All New Yorkers, 16 and Over, Now Eligible for COVID-19 Vaccination
ALBANY COUNTY – On Tuesday, as President Joe Biden announced that the universal COVID-19 vaccine eligibility date moves forward from May 1 to April 19, New York State was already there.
Tuesday marked the first day any New Yorker 16 or older would be eligible for the vaccination. Governor Andrew Cuomo has announced a “Vaccinate NY” advertising campaign that will air on television, radio, online and in print media statewide.
Biden said new variants are spreading and we are in a “race for life and death with this virus” as new vaccines are rolled out.
Nationwide, more than 2 million shots per day are administered as, over the past two weeks, the United States has seen a 20% increase in new cases of COVID-19.
As of Tuesday evening, 41.1% of Albany County’s 307,117 residents had received at least one first shot. Albany County Director Daniel McCoy said in a statement Tuesday morning that 26.8% of residents in the county have completed a series of vaccines.
Statewide, 33.8% of New Yorkers have had at least one shot while 21.2% have completed a streak, according to the state vaccine tracker.
Meanwhile, Albany County’s infection rate on Monday, as a seven-day moving average, was 2.4%, according to the state. dashboard.
Statewide, the infection rate, also as of Monday, as a seven-day moving average, was 3.6%.
According to the Centers for Disease Control and Prevention trackerThe level of community transmission of COVID-19 in Albany County was at its worst – high – Tuesday night. Most states are classified as “high”, as are 37% of counties nationwide.
Help for restaurants
Senate Majority Leader Charles Schumer on Tuesday announced from an Amsterdam grill that restaurants in the state were eligible for their own federal pandemic relief through the US bailout.
Schumer said he was pushing the Small Business Association to get the new program up and running quickly.
“Even with the 75% capacity rules that began on March 19, restaurants in the Capital region, their employees, and the regional economy as a whole still need immediate federal help to tackle COVID,” because too many places we know and love could close without the help, leaving a giant hole in our local economy, ”said Schumer.
At the height of the pandemic, the New York State Restaurants Association estimated that 80% of restaurant workers were out of work and one in six restaurants were closing.
The association report points out that New York has done worse than the rest of the country: more than half of New York’s restaurants – 54% – said they likely wouldn’t survive the next six months without federal help. This compares to 37% of restaurants nationwide.
Food or beverage establishments, including caterers, breweries, taprooms and tasting rooms, that are not part of an affiliated group with more than 20 locations, will be eligible. Grants from the fund can be used alongside Paycheck Protection Program 1 and 2 Loans, SBA Economic Injury Disaster Loan Assistance, and Payroll Retention Tax Credit. employees.
The maximum grant amount is $ 10 million per restaurant group and $ 5 million per individual restaurant.
Monument to essential workers
Cuomo on Tuesday announced members of a committee to advise on the design of a monument “honoring the service and sacrifice” of essential workers, to be built in New York City.

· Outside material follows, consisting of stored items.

(* ===== verification/Persistence.v ===== *)
(** * The witness persistence over slots (persistence.go)

    [SlotPersistence] is generic in the slot store [S] it runs on.  The code
    it calls outside the repository is the class [Externals]: the YAML codec
    of the directory and of legacy records, the log identifier function, and
    the iteration order of Go maps. *)

From S2P Require Import Prelude Entry SlotStore.
Import Entry.

(** ** Code outside the repository *)

Class Externals := {
  (** [yaml.Marshal] of the directory. *)
  yaml_marshal_map : gmap string Z → res bytes;
  (** [yaml.Unmarshal] into an existing map: the map afterwards. *)
  yaml_unmarshal_map : bytes → gmap string Z → gmap string Z * res unit;
  (** [yaml.Unmarshal] into the legacy record: its field [Checkpoint]. *)
  yaml_unmarshal_record : bytes → res bytes;
  (** [logfmt.ID]. *)
  logfmt_ID : string → string;
  (** The order in which [range] visits a map. *)
  range_order : gmap string Z → list (string * Z);
}.

(** What is documented of them.  [yaml.Unmarshal] of an empty document leaves
    its target alone, and adds the entries of a mapping to an existing map. *)
Class ExternalsSpec `{Platform} `{!Externals} : Prop := {
  yaml_map_empty m : yaml_unmarshal_map [] m = (m, Ok ());
  yaml_map_roundtrip m m' :
    map_Forall (λ k v, (∃ o, k = logfmt_ID o) ∧ 0 ≤ v < 2 ^ uint_bits) m →
    ∃ b, yaml_marshal_map m = Ok b ∧ yaml_unmarshal_map b m' = (m ∪ m', Ok ());
  yaml_record_empty : yaml_unmarshal_record [] = Ok [];
  range_order_perm m : range_order m ≡ₚ map_to_list m;
}.

Module Persistence.

Definition mappingConfigSlot : Z := 0.

Definition rawRecordMagic : bytes := [x01; x52; x41; x57]. (* "\x01RAW" *)

Record SlotPersistence (S : Type) := mkSP {
  part : S;
  directorySlot : option Z;
  directoryWriteToken : Z;
  idToSlot : gmap string Z;
  freeSlots : list Z;
}.
Arguments mkSP {S} _ _ _ _ _.
Arguments part {S} _.
Arguments directorySlot {S} _.
Arguments directoryWriteToken {S} _.
Arguments idToSlot {S} _.
Arguments freeSlots {S} _.

(** ** Records *)

(** [bytes.CutPrefix]. *)
Definition CutPrefix (b prefix : bytes) : option bytes :=
  if bool_decide (take (length prefix) b = prefix) then Some (drop (length prefix) b) else None.

Definition marshalCheckpoint (cpRaw : bytes) : bytes := rawRecordMagic ++ cpRaw.

Definition unmarshalCheckpoint `{Externals} (b : bytes) : res bytes :=
  match CutPrefix b rawRecordMagic with
  | Some b' => Ok b'
  | None =>
    match yaml_unmarshal_record b with
    | Err _ => Err "failed to unmarshal data"
    | r => r
    end
  end.

Section Persistence.
Context `{P : Platform} `{E : !Externals} {S : Type} `{O : !SlotOps S}.

Definition NewSlotPersistence (p : S) : SlotPersistence S := mkSP p None 0 ∅ [].

(** A call of the slot store. *)
Definition on_part {A} (m : M S A) : M (SlotPersistence S) A := λ p,
  let '(s', r) := m (part p) in
  (mkSP s' (directorySlot p) (directoryWriteToken p) (idToSlot p) (freeSlots p), r).

Definition get {A} (f : SlotPersistence S → A) : M (SlotPersistence S) A := λ p, (p, Ok (f p)).

Definition set_directorySlot (i : Z) : M (SlotPersistence S) unit := λ p,
  (mkSP (part p) (Some i) (directoryWriteToken p) (idToSlot p) (freeSlots p), Ok ()).
Definition set_token (t : Z) : M (SlotPersistence S) unit := λ p,
  (mkSP (part p) (directorySlot p) t (idToSlot p) (freeSlots p), Ok ()).
Definition set_freeSlots (l : list Z) : M (SlotPersistence S) unit := λ p,
  (mkSP (part p) (directorySlot p) (directoryWriteToken p) (idToSlot p) l, Ok ()).
Definition set_idToSlot (m : gmap string Z) : M (SlotPersistence S) unit := λ p,
  (mkSP (part p) (directorySlot p) (directoryWriteToken p) m (freeSlots p), Ok ()).

(** [p.directorySlot], dereferenced. *)
Definition directory : M (SlotPersistence S) Z := λ p,
  (p, match directorySlot p with Some i => Ok i | None => Panic "nil pointer dereference" end).

(** [yaml.Unmarshal(b, &p.idToSlot)]. *)
Definition unmarshal_idToSlot (b : bytes) : M (SlotPersistence S) unit := λ p,
  let '(m, r) := yaml_unmarshal_map b (idToSlot p) in
  (mkSP (part p) (directorySlot p) (directoryWriteToken p) m (freeSlots p), r).

(** Marking the slots in use. *)
Fixpoint mark_used (l : list (string * Z)) (slotState : list bool) : res (list bool) :=
  match l with
  | [] => Ok slotState
  | (_, idx) :: l' =>
    if idx =? mappingConfigSlot then Err "internal-error, reserved slot 0 has been used"
    else if len slotState <=? idx then Panic "index out of range"
    else mark_used l' (<[Z.to_nat idx := true]> slotState)
  end.

(** The indices that are not marked. *)
Definition unused (slotState : list bool) : list Z :=
  Z.of_nat <$> filter (λ i, slotState !! i = Some false) (seq 0 (length slotState)).

Definition populateMap : M (SlotPersistence S) unit :=
  d ← directory;
  '(b, t) ← ctx "failed to read persistence mapping" (on_part (slot_Read d));
  _ ← ctx "failed to unmarshal persistence mapping" (unmarshal_idToSlot b);
  _ ← set_token t;
  n ← get (λ p, slot_NumSlots (part p));
  m ← get idToSlot;
  slotState ← lift (mark_used (range_order m) (replicate (Z.to_nat n) false));
  if len slotState <=? mappingConfigSlot then lift (Panic "index out of range")
  else set_freeSlots (unused (<[Z.to_nat mappingConfigSlot := true]> slotState)).

Definition Init : M (SlotPersistence S) unit :=
  s ← ctx "failed to open mapping slot" (on_part (slot_Open mappingConfigSlot));
  _ ← set_directorySlot s;
  ctx "failed to populate logID → slot map" populateMap.

Definition storeDirectory : M (SlotPersistence S) unit :=
  m ← get idToSlot;
  smRaw ← ctx "failed to marshal mapping" (lift (yaml_marshal_map m));
  d ← directory;
  t ← get directoryWriteToken;
  _ ← ctx "failed to store mapping" (on_part (slot_CheckAndWrite d t smRaw));
  set_token (wrap 32 (t + 1)).

(** The free slot is taken and the map changed before the directory is
    stored; neither is undone when that fails. *)
Definition addLog (id : string) : M (SlotPersistence S) Z :=
  m ← get idToSlot;
  match m !! id with
  | Some idx => mret idx
  | None =>
    fs ← get freeSlots;
    match fs with
    | [] => lift (Err "no free slot available")
    | f :: fs' =>
      _ ← set_freeSlots fs';
      _ ← set_idToSlot (<[id := f]> m);
      _ ← ctx "failed to storeMap" storeDirectory;
      mret f
    end
  end.

Definition logSlot (logID : string) (create : bool) : M (SlotPersistence S) Z :=
  m ← get idToSlot;
  match m !! logID with
  | Some i => mret i
  | None =>
    if negb create then lift (Err "NotFound: no slot for log")
    else ctx "unable to assign slot for log ID" (addLog logID)
  end.

Definition Latest (origin : string) : M (SlotPersistence S) bytes :=
  let logID := logfmt_ID origin in
  i ← logSlot logID false;
  s ← ctx "internal error opening slot" (on_part (slot_Open i));
  '(b, _) ← ctx "failed to read data" (on_part (slot_Read s));
  if len b =? 0 then lift (Err "NotFound: no checkpoint for log")
  else lift (unmarshalCheckpoint b).

Definition Update (origin : string) (f : bytes → res bytes) : M (SlotPersistence S) unit :=
  let logID := logfmt_ID origin in
  i ← logSlot logID true;
  s ← ctx "internal error opening slot" (on_part (slot_Open i));
  '(b, t) ← ctx "failed to read data" (on_part (slot_Read s));
  currCP ← ctx "unmarshalCheckpoint" (lift (unmarshalCheckpoint b));
  newCP ← lift (f currCP);
  ctx "failed to write data" (on_part (slot_CheckAndWrite s t (marshalCheckpoint newCP))).
End Persistence.
End Persistence.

He made the announcement at the Javits Center which had served the city as a makeshift hospital during the spring COVID-19 outbreak.
Cuomo recalled giving the stay home order, shutting down schools and businesses to keep New Yorkers safe, which he said was his toughest decision.
“Do you know what was the next sentence from my mouth?” Except you, essential workers. We need you to go to work, ”Cuomo recalled. “Everyone can stay home and be safe, but not you, the essential worker. We need you to leave your house because we need you to keep society stable. “
“We are judged as an enlightened society, as a humane society, by the way we help those who need our help most,” said Mario Cilento, president of the AFL-CIO of New York State. who sits on the memorial advisory committee.
“This memorial is a tribute to the humanity shown by these brave men and women. The human standard they left for all of us now to move forward – that’s why it’s so important, ”Cilento said at the Javits Center event. “This is the example they set for all of us.”